Each of the records must appear again, exactly as it was written.

(Dataset entries)
◆ ◆ ◆
(** What a timer that is due does while a call is waiting. *)
Lemma fire_due id due d (w : W) args :
  trailing config = true -> lastArgs (vars w) = Some args -> (id, due) ∈ timers w ->
  due <= clock w + Z.max 0 d ->
  let c := clock w + Z.max 0 d in
  let w1 := steps [Elapse d; Fire id] w in
  clock w1 = c /\
  if shouldInvoke config (vars w) c then user w1 = Invoked c (lastThis (vars w)) args :: user w
  else user w1 = user w /\ vars w1 = set_timer (Some (next_timer w)) (vars w) /\
       (next_timer w, c + Z.max 0 (remainingWait config (vars w) c)) ∈ timers w1.
Proof.
  destruct w as [c0 ts n [la lt r ti lc li] u]. cbn [vars timers clock lastArgs lastThis user next_timer].
  intros Htr -> Hin Hd. cbn [steps]. run_step. set (c := c0 + Z.max 0 d) in *.
  destruct (List.find _ ts) eqn:Hf.
  2:{ apply list_elem_of_In in Hin. pose proof (find_none _ _ Hf _ Hin) as Hn. cbn in Hn.
      rewrite Z.eqb_refl in Hn. cbn in Hn. lia. }
  cbn -[shouldInvoke remainingWait]. destruct (shouldInvoke config _ c); cbn -[shouldInvoke remainingWait].
  - by rewrite Htr.
  - split; [done|]. split; [done|]. split; [done|]. apply elem_of_app. right. by left.
Qed.

(** The rest of the wait is enough. *)
Lemma shouldInvoke_later (s : debounce_state) t c c' :
  lastCallTime s = Some t -> shouldInvoke config s c = false ->
  c + Z.max 0 (remainingWait config s c) <= c' -> shouldInvoke config s c' = true.
Proof.
  unfold shouldInvoke, remainingWait. intros ->. cbn [default]. unfold id.
  destruct (maxing config); cbn; lia.
Qed.

(** C35: A call that is waiting is carried out. Let the trailing edge be on, and take any run
    after which the latest call is still pending: it was neither invoked nor cancelled, so that
    its arguments are kept in [lastArgs]. Then a timer is set; when it runs, at or after its due
    time, the target is invoked with that call's [this] and arguments, or another timer is set
    which does so when it runs. *)
Theorem debounce_liveness (time : Z) (es : list event) (args : list value) :
  let w := steps es (start time) in
  trailing config = true -> lastArgs (vars w) = Some args ->
  exists id due, timerId (vars w) = Some id /\ (id, due) ∈ timers w /\
  forall d, due <= clock w + Z.max 0 d ->
  let w1 := steps [Elapse d; Fire id] w in
  (user w1 = Invoked (clock w1) (lastThis (vars w)) args :: user w) \/
  exists id' due', timerId (vars w1) = Some id' /\ (id', due') ∈ timers w1 /\
    forall d', due' <= clock w1 + Z.max 0 d' ->
    let w2 := steps [Elapse d'; Fire id'] w1 in
    user w2 = Invoked (clock w2) (lastThis (vars w)) args :: user w.
Proof.
  intros w Htr Ha. destruct (steps_inv es _ (start_inv time)) as [_ Hp Hi _ _]. fold w in Hp, Hi.
  destruct (Hp args Ha) as (t & log & id & Hu & Hlc & Hid). destruct (Hi id Hid) as [due Hdue].
  exists id, due. split; [done|]. split; [done|]. intros d Hd w1. destruct (fire_due id due d w args Htr Ha Hdue Hd) as [Hc1 Hf1]. fold w1 in Hc1, Hf1.
  rewrite <- Hc1 in Hf1. destruct (shouldInvoke config (vars w) (clock w1)) eqn:Hs; [by left|].
  destruct Hf1 as (Hu1 & Hv1 & Ht1). right. exists (next_timer w). eexists. split; [by rewrite Hv1|].
  split; [exact Ht1|]. intros d' Hd' w2.
  destruct (fire_due _ _ d' w1 args Htr ltac:(by rewrite Hv1) Ht1 Hd') as [Hc2 Hf2]. fold w2 in Hc2, Hf2.
  rewrite Hv1 in Hf2. change (shouldInvoke config (set_timer ?i ?s)) with (shouldInvoke config s) in Hf2.
  rewrite (shouldInvoke_later (vars w) t (clock w1)), Hu1 in Hf2 by done. by rewrite Hc2.
Qed.
End runs.

(** ** Examples *)

Definition debounce_50 : debounce_config :=
  {| wait := 50; leading := false; maxing := false; maxWait := 0; trailing := true |}.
◆ ◆ ◆
- [TASK RESPONSE]
(** What a timer that is due does while a call is waiting. *)
Lemma fire_due id due d (w : W) args :
  trailing config = true -> lastArgs (vars w) = Some args -> (id, due) ∈ timers w ->
  due <= clock w + Z.max 0 d ->
  let c := clock w + Z.max 0 d in
  let w1 := steps [Elapse d; Fire id] w in
  clock w1 = c /\
  if shouldInvoke config (vars w) c then user w1 = Invoked c (lastThis (vars w)) args :: user w
  else user w1 = user w /\ vars w1 = set_timer (Some (next_timer w)) (vars w) /\
       (next_timer w, c + Z.max 0 (remainingWait config (vars w) c)) ∈ timers w1.
Proof.
  destruct w as [c0 ts n [la lt r ti lc li] u]. cbn [vars timers clock lastArgs lastThis user next_timer].
  intros Htr -> Hin Hd. cbn [steps]. run_step. set (c := c0 + Z.max 0 d) in *.
  destruct (List.find _ ts) eqn:Hf.
  2:{ apply list_elem_of_In in Hin. pose proof (find_none _ _ Hf _ Hin) as Hn. cbn in Hn.
      rewrite Z.eqb_refl in Hn. cbn in Hn. lia. }
  cbn -[shouldInvoke remainingWait]. destruct (shouldInvoke config _ c); cbn -[shouldInvoke remainingWait].
  - by rewrite Htr.
  - split; [done|]. split; [done|]. split; [done|]. apply elem_of_app. right. by left.
Qed.

(** The rest of the wait is enough. *)
Lemma shouldInvoke_later (s : debounce_state) t c c' :
  lastCallTime s = Some t -> shouldInvoke config s c = false ->
  c + Z.max 0 (remainingWait config s c) <= c' -> shouldInvoke config s c' = true.
Proof.
  unfold shouldInvoke, remainingWait. intros ->. cbn [default]. unfold id.
  destruct (maxing config); cbn; lia.
Qed.

(** C35: A call that is waiting is carried out. Let the trailing edge be on, and take any run
    after which the latest call is still pending: it was neither invoked nor cancelled, so that
    its arguments are kept in [lastArgs]. Then a timer is set; when it runs, at or after its due
    time, the target is invoked with that call's [this] and arguments, or another timer is set
    which does so when it runs. *)
Theorem debounce_liveness (time : Z) (es : list event) (args : list value) :
  let w := steps es (start time) in
  trailing config = true -> lastArgs (vars w) = Some args ->
  exists id due, timerId (vars w) = Some id /\ (id, due) ∈ timers w /\
  forall d, due <= clock w + Z.max 0 d ->
  let w1 := steps [Elapse d; Fire id] w in
  (user w1 = Invoked (clock w1) (lastThis (vars w)) args :: user w) \/
  exists id' due', timerId (vars w1) = Some id' /\ (id', due') ∈ timers w1 /\
    forall d', due' <= clock w1 + Z.max 0 d' ->
    let w2 := steps [Elapse d'; Fire id'] w1 in
    user w2 = Invoked (clock w2) (lastThis (vars w)) args :: user w.
Proof.
  intros w Htr Ha. destruct (steps_inv es _ (start_inv time)) as [_ Hp Hi _ _]. fold w in Hp, Hi.
  destruct (Hp args Ha) as (t & log & id & Hu & Hlc & Hid). destruct (Hi id Hid) as [due Hdue].
  exists id, due. split; [done|]. split; [done|]. intros d Hd w1. destruct (fire_due id due d w args Htr Ha Hdue Hd) as [Hc1 Hf1]. fold w1 in Hc1, Hf1.
  rewrite <- Hc1 in Hf1. destruct (shouldInvoke config (vars w) (clock w1)) eqn:Hs; [by left|].
  destruct Hf1 as (Hu1 & Hv1 & Ht1). right. exists (next_timer w). eexists. split; [by rewrite Hv1|].
  split; [exact Ht1|]. intros d' Hd' w2.
  destruct (fire_due _ _ d' w1 args Htr ltac:(by rewrite Hv1) Ht1 Hd') as [Hc2 Hf2]. fold w2 in Hc2, Hf2.
  rewrite Hv1 in Hf2. change (shouldInvoke config (set_timer ?i ?s)) with (shouldInvoke config s) in Hf2.
  rewrite (shouldInvoke_later (vars w) t (clock w1)), Hu1 in Hf2 by done. by rewrite Hc2.
Qed.
End runs.

(** ** Examples *)

Definition debounce_50 : debounce_config :=
  {| wait := 50; leading := false; maxing := false; maxWait := 0; trailing := true |}.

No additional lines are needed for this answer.